In May, the AJC's Kyle Wingfield penned a multi-part opinion series about MARTA's financial woes. One possible solution the conservative columnist proposed was to privatize the cash-strapped transit agency's operations. MARTA board member Michael Walls, a labor attorney and former chairman, says Wingfield's idea might sound good on paper — but it would be neither feasible nor profitable in reality.
A recent column by Kyle Wingfield recommended privatization as a possible solution for MARTA’s financial problems. Wingfield claims that a private contractor would be able to operate MARTA with the same, inadequate funding sources while increasing service.
Wingfield’s sole rationale is that, since privatization has “worked” at other systems, then why not here?
Not so fast. All systems are different and must be evaluated individually. Beyond that, there are some fundamental reasons why it’s simply not possible for a responsible private operator to run MARTA’s bus service more frequently, efficiently — or profitably.
In order for a private operator to increase service, it must identify sufficient savings to pay for added service with enough left over to turn a profit. About 83 percent of MARTA’s operating costs are for labor, fuel for its buses, and electricity for its trains. Those costs will remain the same no matter who runs the system.

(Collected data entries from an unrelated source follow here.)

(* ===== verification/PsToEsFrame.v ===== *)
(** * From a program stream frame to the NAL unit: correctness of [PsToEs]

    The packets of a program stream frame that holds one NAL unit in one PES
    packet leave [CStreamPsMediaProcessorSet] as H.264 RTP packets from which a
    receiver rebuilds the NAL unit; with [PsRtpEncap] in front, this closes the
    way from a frame over the program stream back to the frame. *)

From S2P Require Import Prelude RtpPacket RtpPacker RtpStream PsEnc PsRtpEncap PsToEs.
Open Scope Z_scope.

(** ** Blocks by their parts *)

(** The bytes before [rd_ptr], up to [wr_ptr], and behind. *)
Definition blk (pre d post : list Z) : mblk :=
  {| mb_buf := pre ++ d ++ post; mb_rd := zlen pre; mb_wr := zlen pre + zlen d |}.

Section Blocks.
  Context (pre post : list Z).

Lemma blk_length d : zlen d < 2 ^ 32 -> mb_length (blk pre d post) = zlen d.
Proof.
  intros H. pose proof (zlen_nonneg d). unfold mb_length. cbn.
  replace (zlen pre + zlen d - zlen pre) with (zlen d) by lia.
  apply wrap_small. unfold fits. lia.
Qed.

Lemma blk_data d : mb_data (blk pre d post) = Some d.
Proof. unfold mb_data. cbn. apply sub_mid; lia. Qed.

Lemma blk_peek d i : 0 <= i < zlen d -> peek (blk pre d post) i = rd d i.
Proof.
  intros Hi. unfold peek. cbn. rewrite rd_app_r by lia.
  rewrite rd_app_l by lia. f_equal. lia.
Qed.

Lemma blk_skip a d : rd_ptr (zlen a) (blk pre (a ++ d) post) = blk (pre ++ a) d post.
Proof.
  unfold rd_ptr, blk. cbn. rewrite <-!app_assoc. f_equal; rewrite ?zlen_app; lia.
Qed.

Lemma blk_back a d n : n = - zlen a -> rd_ptr n (blk (pre ++ a) d post) = blk pre (a ++ d) post.
Proof.
  intros ->. unfold rd_ptr, blk. cbn. rewrite <-!app_assoc. f_equal; rewrite ?zlen_app; lia.
Qed.

(** The first difference from [l] is inside [d]. *)
Fixpoint mismatch (d l : list Z) : bool :=
  match l, d with
  | y :: l, x :: d => if x =? y then mismatch d l else true
  | _, _ => false
  end.

Lemma match_bytes_mismatch p d l : mismatch d l = true ->
  match_bytes (blk pre (p ++ d) post) (zlen p) l = Some false.
Proof.
  revert p d. induction l as [|y l IH]; intros p d; [by destruct d|].
  destruct d as [|x d]; [done|]. cbn [mismatch match_bytes]. intros H.
  rewrite blk_peek by (rewrite zlen_app, zlen_cons; pose proof (zlen_nonneg p); pose proof (zlen_nonneg d); lia).
  rewrite rd_app_r, Z.sub_diag by lia. cbn [rd_0 mbind option_bind].
  change (rd (x :: d) 0) with (Some x). cbn [mbind option_bind].
  destruct (x =? y); [|done]. specialize (IH (p ++ [x]) d H).
  rewrite <-app_assoc, zlen_app in IH. exact IH.
Qed.

Lemma match_bytes_prefix p l d : match_bytes (blk pre (p ++ l ++ d) post) (zlen p) l = Some true.
Proof.
  revert p. induction l as [|y l IH]; intros p; [done|]. cbn [match_bytes].
  rewrite blk_peek by (rewrite !zlen_app, zlen_cons; pose proof (zlen_nonneg p); pose proof (zlen_nonneg d);
    pose proof (zlen_nonneg l); lia).
  rewrite rd_app_r, Z.sub_diag by lia. change (rd ((y :: l) ++ d) 0) with (Some y).
  cbn [mbind option_bind]. rewrite Z.eqb_refl.
  specialize (IH (p ++ [y])). rewrite <-app_assoc, zlen_app in IH. exact IH.
Qed.

(** A store over the first bytes of the data. *)
Lemma blk_store a a' d : zlen a' = zlen a ->
  store_at (zlen pre) a' (blk pre (a ++ d) post) = Some (blk pre (a' ++ d) post).
Proof.
  intros Hl. unfold store_at, blk. cbn. rewrite <-!app_assoc.
  rewrite memcpy_app by (unfold zlen in Hl; lia). cbn. unfold with_buf. cbn. by rewrite !zlen_app, Hl.
Qed.
End Blocks.

(** ** The header of a packet *)

Abbreviation es_packet_is := (packet_is PT_TYPE_H264).
Abbreviation es_packets_are := (packets_are PT_TYPE_H264).

Lemma fields_of_app h d : zlen h = 12 -> fields_of (h ++ d) = fields_of h.
Proof.
  intros Hh. rewrite <-(fields_of_take (h ++ d) 12) by lia.
  by rewrite take_app_length' by (unfold zlen in Hh; lia).
Qed.

Lemma put_header_blk ts ssrc seq m pre h d post : zlen h = 12 ->
  fits 32 ts -> fits 32 ssrc -> fits 16 seq ->
  exists p, put_header ts ssrc seq m (Some PT_TYPE_H264) (blk pre (h ++ d) post) = Some (blk pre p post) /\
    es_packet_is ssrc seq ts m d p.
Proof.
  intros Hh Hts Hss Hseq. unfold put_header, RTP_FIXED_HEADER_SIZE.
  assert (sub (mb_buf (blk pre (h ++ d) post)) (mb_rd (blk pre (h ++ d) post)) 12 = Some h) as ->.
  { cbn. rewrite <-app_assoc. by apply sub_mid. }
  cbn [mbind option_bind].
  destruct (GeneratePacket_spec h CRtpPacket_new ltac:(lia)) as (d1 & -> & Hz1 & _ & Hf1).
  cbn [mbind option_bind]. set (p1 := with_head_len 12 (attach d1 CRtpPacket_new)).
  destruct (SetTimeStamp_spec p1 _ eq_refl Hf1 ts) as (d2 & -> & R2). cbn [mbind option_bind].
  destruct (SetSSRC_spec (with_data d2 p1) _ eq_refl (proj1 R2) ssrc) as (d3 & -> & R3). cbn [mbind option_bind].
  rewrite with_data_twice.
  destruct (SetSeqNum_spec (with_data d3 p1) _ eq_refl (proj1 R3) seq) as (d4 & -> & R4). cbn [mbind option_bind].
  rewrite with_data_twice.
  set (f4 := RtpPacket.with_seq _ _) in R4.
  assert (exists d5, (if m then SetMarker true (with_data d4 p1) else Some (RET_OK, with_data d4 p1))
     = Some (RET_OK, with_data d5 p1) /\ rewrites d4 d5 (with_marker m f4)) as (d5 & -> & R5).
  { destruct m.
    - destruct (SetMarker_spec (with_data d4 p1) _ eq_refl (proj1 R4) true) as (d5 & -> & R5).
      rewrite with_data_twice. eauto.
    - exists d4. split; [done|]. split; [|done]. destruct R4 as [-> _]. done. }
  cbn [mbind option_bind].
  destruct (SetPayloadType_spec (with_data d5 p1) _ eq_refl (proj1 R5) PT_TYPE_H264) as (d6 & -> & R6).
  cbn [mbind option_bind]. rewrite with_data_twice. cbn [m_pRtpData with_data].
  destruct R2 as (_ & Z2 & _), R3 as (_ & Z3 & _), R4 as (_ & Z4 & _), R5 as (_ & Z5 & _), R6 as (F6 & Z6 & _).
  cbn in Z2, Z3, Z4, Z5, Z6. assert (zlen d6 = 12) as Hz by congruence.
  exists (d6 ++ d). split; [apply blk_store; congruence|].
  split.
  - rewrite fields_of_app, F6 by done. unfold f4, stream_fields, RtpPacket.with_payload, with_marker,
      RtpPacket.with_seq, with_ssrc, with_timestamp. cbn -[wrap u16 u32]. unfold u16, u32.
    rewrite !(wrap_small _ seq), !(wrap_small _ ts), !(wrap_small _ ssrc) by done. by destruct m.
  - apply drop_app_length'. unfold zlen in Hz. lia.
  - rewrite zlen_app. lia.
Qed.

Obviously, a private operator cannot buy fuel or electricity at less than the market prices, so there are no savings to be gained there. Moreover, because of federal law, a private operator cannot significantly reduce MARTA’s labor costs either.
Moreover, Section 13(c) of the Urban Mass Transit Act requires that, for MARTA to remain eligible to receive Federal funding, it must continue to recognize the Amalgamated Transit Union — which represents MARTA’s bus and rail operators — and allow collective bargaining. That obligation applies whether MARTA operates the system itself or hires a private contractor.

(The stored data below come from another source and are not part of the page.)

Lemma cut_frames frames : forall tail p q, p ++ q = concat (bytes <$> frames) ++ tail ->
  Forall frame_ok frames -> partial tail ->
  exists fs fs' part, frames = fs ++ fs' /\ p = concat (bytes <$> fs) ++ part /\ partial part /\
    (fs' <> [] -> q <> []) /\ part ++ q = concat (bytes <$> fs') ++ tail.
Proof.
  induction frames as [|f frames IH]; intros tail p q HE Hfs Ht.
  - cbn in HE. exists [], [], p. split; [done|]. split; [done|]. split; [|done].
    destruct Ht as [->|(g & q' & Hg & Eg & Hq)].
    + apply app_eq_nil in HE as [-> _]. by left.
    + right. exists g, (q ++ q'). rewrite Eg, <-HE, <-app_assoc. split; [done|]. split; [done|].
      intros [_ H]%app_eq_nil. done.
  - apply Forall_cons in Hfs as [Hf Hfs]. cbn [fmap list_fmap concat] in HE. rewrite <-app_assoc in HE.
    apply app_eq_inv in HE as [(k & -> & HE)|(k & Ef & ->)].
    + destruct (IH tail k q) as (fs & fs' & part & -> & -> & Hp & Hq & E2); [done..|].
      exists (f :: fs), fs', part. split; [done|]. split; [by cbn; rewrite app_assoc|]. done.
    + destruct k as [|z k].
      * rewrite app_nil_r in Ef. subst p.
        destruct (IH tail [] (concat (bytes <$> frames) ++ tail)) as (fs & fs' & part & -> & Ep & Hp & Hq & E2);
          [done..|].
        exists (f :: fs), fs', part. split; [done|].
        split; [cbn; rewrite <-app_assoc, <-Ep; by rewrite app_nil_r|]. done.
      * exists [], (f :: frames), p. split; [done|]. split; [done|]. split; [|split].
        -- right. exists f, (z :: k). done.
        -- done.
        -- cbn. rewrite Ef, <-!app_assoc. done.
Qed.

(** What the loop over messages may not change. *)
Definition same_link (c c' : CTcpConnect) : Prop :=
  m_Status c' = m_Status c /\ m_sockFD c' = m_sockFD c /\ m_ullStreamID c' = m_ullStreamID c /\
  m_cVideoInterleaveNum c' = m_cVideoInterleaveNum c /\ m_cAudioInterleaveNum c' = m_cAudioInterleaveNum c.
Hypothesis Hinv : forall c c' x, same_link c c' -> inv (c, x) -> inv (c', x).

(** The connection receives and its buffer holds [d]. *)
Definition receiving s (d : list Z) : Prop :=
  inv s /\ m_Status s.1 = NETWORK_HANDLE_STATUS_START /\ m_sockFD s.1 = true /\
  exists buf, m_pRecvBuffer s.1 = Some buf /\ buffer_is d buf /\ buf_size buf = DEFAULT_BUFFER_SIZE.

Lemma wp_self (P : CTcpConnect -> CTcpConnect * X -> list E -> Prop) s : P s.1 s [] -> wp self P s.
Proof. done. Qed.
Lemma wp_set_self f (P : unit -> CTcpConnect * X -> list E -> Prop) s :
  P tt (f s.1, s.2) [] -> wp (set_self f) P s.
Proof. done. Qed.

Lemma receive_is d0 d buf : buffer_is d0 buf -> zlen d0 + zlen d <= buf_size buf ->
  exists buf2, buf_store d buf = Some buf2 /\
    let b := set_rd_ptr 0 (set_wr_ptr (m_iLength buf2 + zlen d) buf2) in
    buffer_is (d0 ++ d) b /\ buf_size b = buf_size buf.
Proof.
  intros (junk & Eb & El & Et & Eh) Hsz. unfold buf_store, buf_size in *. rewrite Et, Eb in *.
  rewrite zlen_app in Hsz.
  rewrite (memcpy_at d0 junk (zlen d0) d) by lia. cbn [mbind option_bind].
  eexists. split; [done|]. cbv zeta. set (blk := d0 ++ d ++ _).
  assert (zlen blk = zlen d0 + zlen junk) as Eblk.
  { unfold blk. rewrite !zlen_app, zlen_drop. unfold zlen in *. lia. }
  unfold set_wr_ptr, set_rd_ptr, buf_size. cbn [m_bufBlock m_iLength].
  rewrite Eblk, El, (proj2 (Z.ltb_ge (zlen d0 + zlen junk) (zlen d0 + zlen d))) by lia.
  cbn [m_bufBlock]. rewrite Eblk.
  pose proof (zlen_nonneg d0). pose proof (zlen_nonneg d).
  rewrite (proj2 (Z.ltb_ge _ _)) by lia. split; [|cbn [m_bufBlock]; by rewrite Eblk, zlen_app].
  exists (drop (length d) junk). cbn. unfold blk. rewrite <-app_assoc, zlen_app. done.
Qed.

The actual process for setting union wages is approved by the federal government and codified in the MARTA Act. That process requires that, if MARTA and the ATU cannot reach agreement, the Governor appoints an arbitrator who then sets wages. Those requirements cannot be changed easily, as we learned in the mid-80’s when the Georgia Supreme Court ruled that MARTA could choose to ignore an arbitrator’s decision.

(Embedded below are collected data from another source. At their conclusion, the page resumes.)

(* ===== verification/RtpTcpConnect.v ===== *)
(** * RTP over TCP: [svs_adapter_rtp_tcp_connect.cpp], [CRtspPacket::checkRtsp]

    [CRtpTcpConnect] takes RTSP messages and interleaved RTP and RTCP packets
    from the receive buffer of its base class [CTcpConnect] and hands them on as
    message blocks. [checkRtsp] of [svs_adapter_rtsp_packet.cpp] finds the end of
    an RTSP message.

    What is outside (the pool, the exchange of media, the task of messages, the
    table of sessions) is a state [W] reached through the interface [RtpTcpEnv];
    [parse_session] is the session number [CRtspPacket::parse] finds in a
    message. [None] is a read
    outside the receive buffer. *)

From Stdlib Require Import String Ascii.
From S2P Require Import Prelude Text RtpPacket TcpConnect.
Open Scope Z_scope.

(** ** [CRtspPacket::checkRtsp] *)

Definition m_strRtspMethods : list (list Z) :=
  chars <$> ["DESCRIBE"; "SETUP"; "TEARDOWN"; "PLAY"; "PAUSE"; "OPTIONS"; "ANNOUNCE";
             "GET_PARAMETER"; "SET_PARAMETER"; "REDIRECT"; "RECORD"; "RTSP/1.0"]%string.

Definition RTSP_MSG_LENGTH : Z := 2048.
Definition RTSP_END_LINE : list Z := [13; 10].
Definition RTSP_END_MSG : list Z := [13; 10; 13; 10].

(** [strncmp] with a string of that length: the reading stops at the first
    character that differs. *)
Fixpoint strncmp_eq (mem s : list Z) : option bool :=
  match s, mem with
  | [], _ => Some true
  | _, [] => None
  | y :: s, x :: mem => if x =? y then strncmp_eq mem s else Some false
  end.

Fixpoint find_method (mem : list Z) (l : list (list Z)) : option bool :=
  match l with
  | [] => Some false
  | s :: l => b ← strncmp_eq mem s; if (b : bool) then Some true else find_method mem l
  end.

(** [M_COMMON::trimString]. *)
Fixpoint skip_spaces (l : list Z) : list Z :=
  match l with 32 :: l => skip_spaces l | _ => l end.
Definition trimString (l : list Z) : list Z := rev (skip_spaces (rev (skip_spaces l))).

(** [checkRtsp (pszRtsp, unRtspSize, unMsgLen)]: the return value, the length,
    and the memory from [pszRtsp] on, in which a lower case header is
    corrected. *)
Definition checkRtsp (mem : list Z) (unRtspSize unMsgLen : Z) : option (Z * Z * list Z) :=
  ok ← find_method mem m_strRtspMethods;
  if negb (ok : bool) then Some (-1, unMsgLen, mem)
  else
    strRtspMsg ← sub mem 0 unRtspSize;
    match find RTSP_END_MSG strRtspMsg with
    | None => if RTSP_MSG_LENGTH <=? unRtspSize then Some (-1, unMsgLen, mem) else Some (0, 0, mem)
    | Some endPos =>
      let unMsgLen := u32 (endPos + 4) in
      let content pos (mem : list Z) :=
        let strContentLen := drop (Z.to_nat (pos + 15)) strRtspMsg in
        match find RTSP_END_LINE strRtspMsg with
        | None => (-1, unMsgLen, mem)
        | Some endLine =>
          let strLength := trimString (take (Z.to_nat endLine) strContentLen) in
          (0, u32 (unMsgLen + atoi strLength), mem)
        end in
      match find (chars "Content-Length:") strRtspMsg with
      | Some pos => Some (content pos mem)
      | None =>
        match find (chars "Content-length:") strRtspMsg with
        | None => Some (0, unMsgLen, mem)
        | Some pos => mem ← memcpy mem (pos + 8) [76]; Some (content pos mem)
        end
      end
    end.

(** ** The connection *)

Definition RTP_INTERLEAVE_FLAG : Z := 36.
Definition RTP_INTERLEAVE_LENGTH : Z := 4.

(** [parseRtspPacket] also returns -1, which is none of the enumeration. *)
Inductive parse_ret : Set := PARSE_RET_OK | PARSE_RET_FAIL | PARSE_RET_DATA_LACK | PARSE_RET_MINUS_1.

Definition INNER_MSG_RTP : Z := 1.
Definition INNER_MSG_RTSP : Z := 2.
Definition INNER_MSG_RTCP : Z := 3.

(** [sizeof (STREAM_TRANSMIT_PACKET) - 1] and [sizeof (STREAM_INNER_MSG)]. *)
Definition STREAM_TRANSMIT_HEAD : Z := 16.
Definition STREAM_INNER_HEAD : Z := 32.

Record RtpTcp : Type := {
  m_unSize : Z; m_unDataOffset : Z; m_usInnerMsgType : Z; m_bServiceType : bool }.

Definition RtpTcp_new : RtpTcp :=
  {| m_unSize := 0; m_unDataOffset := 0; m_usInnerMsgType := 0; m_bServiceType := false |}.

Definition with_info (size off type : Z) (r : RtpTcp) : RtpTcp :=
  {| m_unSize := size; m_unDataOffset := off; m_usInnerMsgType := type; m_bServiceType := m_bServiceType r |}.
Definition with_service (b : bool) (r : RtpTcp) : RtpTcp :=
  {| m_unSize := m_unSize r; m_unDataOffset := m_unDataOffset r;
     m_usInnerMsgType := m_usInnerMsgType r; m_bServiceType := b |}.

Class RtpTcpEnv (W : Type) : Type := {
  block_bytes : Z;
  media_block : W -> bool * W;                          (* allocMediaBlock *)
  free_block : W -> W;
  addData : Z -> list Z -> W -> bool * W;
  enqueueInnerMessage : Z -> Z -> list Z -> W -> bool * W;
  play_type : Z -> W -> bool * W;                       (* the session is found *)
  addTcpConnect : W -> bool * W;
  parse_session : list Z -> option Z }.

Inductive rt_event : Type :=
| Media (stream : Z) (d : list Z)
| Control (stream type : Z) (d : list Z).

Section Connect.
Context {W : Type} `{!RtpTcpEnv W}.

Abbreviation RM := (M (CTcpConnect * (RtpTcp * W)) rt_event).

Definition fields : RM RtpTcp := s ← get; mret s.2.1.
Definition set_fields (f : RtpTcp -> RtpTcp) : RM unit := modify (fun s => (s.1, (f s.2.1, s.2.2))).
Definition env {A} (f : W -> A * W) : RM A :=
  s ← get; modify (fun s' => (s'.1, (s'.2.1, (f s.2.2).2))) ;; mret (f s.2.2).1.

Definition free : RM unit := env (fun w => (tt, free_block w)).

Definition getPlayType : RM SVS_RET_CODE :=
  t ← self;
  if m_ullStreamID t =? 0 then mret RET_FAIL
  else ok ← env (play_type (m_ullStreamID t)); mret (if (ok : bool) then RET_OK else RET_FAIL).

In subsequent litigation, the federal court in Washington D.C. ruled the state court’s decision effectively rendered MARTA ineligible for federal funds. Fortunately, the Georgia General Assembly changed the MARTA Act to establish the process that exists today. Regardless of who operates MARTA, its labor costs — like its fuel costs — will remain the same, and together will still constitute about 83 percent of available funding. Not only will there be no additional money to expand service, but a private operator would have to extract profit from the remaining 17 percent of its funding sources.
Since there is no margin for any savings with respect to MARTA’s two biggest costs, a private operator would be left with only two options: Further service cuts or deferring maintenance and upkeep on MARTA’s buses, rail cars and stations. That would mean adopting the same type of short-sighted business practices that have led to the recent coal mine tragedies and fuel spill in the Gulf of Mexico. We certainly don’t need that.